Collected data:
##############################

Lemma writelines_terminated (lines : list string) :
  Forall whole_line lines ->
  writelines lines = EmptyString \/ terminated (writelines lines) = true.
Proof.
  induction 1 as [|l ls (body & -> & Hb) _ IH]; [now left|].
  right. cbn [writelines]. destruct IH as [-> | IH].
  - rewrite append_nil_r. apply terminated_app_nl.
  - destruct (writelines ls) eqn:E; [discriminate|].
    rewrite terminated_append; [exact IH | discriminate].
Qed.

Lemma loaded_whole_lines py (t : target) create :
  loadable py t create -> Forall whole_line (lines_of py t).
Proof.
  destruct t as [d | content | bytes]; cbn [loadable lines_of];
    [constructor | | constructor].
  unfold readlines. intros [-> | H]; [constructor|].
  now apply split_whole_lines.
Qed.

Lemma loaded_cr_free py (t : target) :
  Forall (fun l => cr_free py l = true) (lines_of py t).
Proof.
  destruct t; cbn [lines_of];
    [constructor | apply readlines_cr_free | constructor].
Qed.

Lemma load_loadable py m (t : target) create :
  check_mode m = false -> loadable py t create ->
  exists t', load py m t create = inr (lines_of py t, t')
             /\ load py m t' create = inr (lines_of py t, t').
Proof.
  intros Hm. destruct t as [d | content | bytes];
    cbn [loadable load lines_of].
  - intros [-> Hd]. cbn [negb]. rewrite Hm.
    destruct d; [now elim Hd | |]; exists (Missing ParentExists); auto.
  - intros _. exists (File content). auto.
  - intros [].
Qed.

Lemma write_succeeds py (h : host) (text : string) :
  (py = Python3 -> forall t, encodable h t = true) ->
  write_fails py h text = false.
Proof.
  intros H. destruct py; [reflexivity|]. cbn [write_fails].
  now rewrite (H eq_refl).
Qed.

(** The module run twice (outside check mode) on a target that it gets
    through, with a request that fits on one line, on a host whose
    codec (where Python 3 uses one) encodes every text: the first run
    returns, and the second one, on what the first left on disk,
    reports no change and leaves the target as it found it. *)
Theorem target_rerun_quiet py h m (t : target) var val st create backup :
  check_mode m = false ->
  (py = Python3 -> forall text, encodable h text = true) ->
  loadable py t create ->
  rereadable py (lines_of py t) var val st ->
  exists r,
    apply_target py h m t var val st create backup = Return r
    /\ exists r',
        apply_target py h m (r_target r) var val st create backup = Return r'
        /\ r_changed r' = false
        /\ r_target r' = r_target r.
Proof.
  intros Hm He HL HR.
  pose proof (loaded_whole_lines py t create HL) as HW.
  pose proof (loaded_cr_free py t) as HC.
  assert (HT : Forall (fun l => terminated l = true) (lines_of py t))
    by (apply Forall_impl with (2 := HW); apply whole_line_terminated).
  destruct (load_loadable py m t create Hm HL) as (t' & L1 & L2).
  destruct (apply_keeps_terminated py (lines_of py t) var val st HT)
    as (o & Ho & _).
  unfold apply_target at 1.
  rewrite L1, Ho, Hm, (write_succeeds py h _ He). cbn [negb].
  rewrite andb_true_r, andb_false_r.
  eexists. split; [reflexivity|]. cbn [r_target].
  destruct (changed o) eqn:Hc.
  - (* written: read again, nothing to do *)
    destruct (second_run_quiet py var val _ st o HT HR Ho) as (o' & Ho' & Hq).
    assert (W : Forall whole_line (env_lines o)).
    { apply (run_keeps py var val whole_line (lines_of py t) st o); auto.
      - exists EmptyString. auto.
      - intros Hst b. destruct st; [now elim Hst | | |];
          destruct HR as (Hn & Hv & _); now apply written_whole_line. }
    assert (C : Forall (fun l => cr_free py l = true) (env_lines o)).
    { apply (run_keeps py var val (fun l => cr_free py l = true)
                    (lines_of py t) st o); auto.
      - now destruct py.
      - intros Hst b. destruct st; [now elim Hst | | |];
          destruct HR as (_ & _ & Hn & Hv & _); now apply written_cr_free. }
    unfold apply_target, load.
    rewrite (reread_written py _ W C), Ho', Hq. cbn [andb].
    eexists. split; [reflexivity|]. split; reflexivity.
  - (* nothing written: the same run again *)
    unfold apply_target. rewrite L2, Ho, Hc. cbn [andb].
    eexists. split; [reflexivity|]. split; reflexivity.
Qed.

##############################

TASK DESCRIPTION —
Copy every line that appears above, with each word kept as it is.

EXERCISE RESULT —
Lemma writelines_terminated (lines : list string) :
  Forall whole_line lines ->
  writelines lines = EmptyString \/ terminated (writelines lines) = true.
Proof.
  induction 1 as [|l ls (body & -> & Hb) _ IH]; [now left|].
  right. cbn [writelines]. destruct IH as [-> | IH].
  - rewrite append_nil_r. apply terminated_app_nl.
  - destruct (writelines ls) eqn:E; [discriminate|].
    rewrite terminated_append; [exact IH | discriminate].
Qed.

Lemma loaded_whole_lines py (t : target) create :
  loadable py t create -> Forall whole_line (lines_of py t).
Proof.
  destruct t as [d | content | bytes]; cbn [loadable lines_of];
    [constructor | | constructor].
  unfold readlines. intros [-> | H]; [constructor|].
  now apply split_whole_lines.
Qed.

Lemma loaded_cr_free py (t : target) :
  Forall (fun l => cr_free py l = true) (lines_of py t).
Proof.
  destruct t; cbn [lines_of];
    [constructor | apply readlines_cr_free | constructor].
Qed.

Lemma load_loadable py m (t : target) create :
  check_mode m = false -> loadable py t create ->
  exists t', load py m t create = inr (lines_of py t, t')
             /\ load py m t' create = inr (lines_of py t, t').
Proof.
  intros Hm. destruct t as [d | content | bytes];
    cbn [loadable load lines_of].
  - intros [-> Hd]. cbn [negb]. rewrite Hm.
    destruct d; [now elim Hd | |]; exists (Missing ParentExists); auto.
  - intros _. exists (File content). auto.
  - intros [].
Qed.

Lemma write_succeeds py (h : host) (text : string) :
  (py = Python3 -> forall t, encodable h t = true) ->
  write_fails py h text = false.
Proof.
  intros H. destruct py; [reflexivity|]. cbn [write_fails].
  now rewrite (H eq_refl).
Qed.

(** The module run twice (outside check mode) on a target that it gets
    through, with a request that fits on one line, on a host whose
    codec (where Python 3 uses one) encodes every text: the first run
    returns, and the second one, on what the first left on disk,
    reports no change and leaves the target as it found it. *)
Theorem target_rerun_quiet py h m (t : target) var val st create backup :
  check_mode m = false ->
  (py = Python3 -> forall text, encodable h text = true) ->
  loadable py t create ->
  rereadable py (lines_of py t) var val st ->
  exists r,
    apply_target py h m t var val st create backup = Return r
    /\ exists r',
        apply_target py h m (r_target r) var val st create backup = Return r'
        /\ r_changed r' = false
        /\ r_target r' = r_target r.
Proof.
  intros Hm He HL HR.
  pose proof (loaded_whole_lines py t create HL) as HW.
  pose proof (loaded_cr_free py t) as HC.
  assert (HT : Forall (fun l => terminated l = true) (lines_of py t))
    by (apply Forall_impl with (2 := HW); apply whole_line_terminated).
  destruct (load_loadable py m t create Hm HL) as (t' & L1 & L2).
  destruct (apply_keeps_terminated py (lines_of py t) var val st HT)
    as (o & Ho & _).
  unfold apply_target at 1.
  rewrite L1, Ho, Hm, (write_succeeds py h _ He). cbn [negb].
  rewrite andb_true_r, andb_false_r.
  eexists. split; [reflexivity|]. cbn [r_target].
  destruct (changed o) eqn:Hc.
  - (* written: read again, nothing to do *)
    destruct (second_run_quiet py var val _ st o HT HR Ho) as (o' & Ho' & Hq).
    assert (W : Forall whole_line (env_lines o)).
    { apply (run_keeps py var val whole_line (lines_of py t) st o); auto.
      - exists EmptyString. auto.
      - intros Hst b. destruct st; [now elim Hst | | |];
          destruct HR as (Hn & Hv & _); now apply written_whole_line. }
    assert (C : Forall (fun l => cr_free py l = true) (env_lines o)).
    { apply (run_keeps py var val (fun l => cr_free py l = true)
                    (lines_of py t) st o); auto.
      - now destruct py.
      - intros Hst b. destruct st; [now elim Hst | | |];
          destruct HR as (_ & _ & Hn & Hv & _); now apply written_cr_free. }
    unfold apply_target, load.
    rewrite (reread_written py _ W C), Ho', Hq. cbn [andb].
    eexists. split; [reflexivity|]. split; reflexivity.
  - (* nothing written: the same run again *)
    unfold apply_target. rewrite L2, Ho, Hc. cbn [andb].
    eexists. split; [reflexivity|]. split; reflexivity.
Qed.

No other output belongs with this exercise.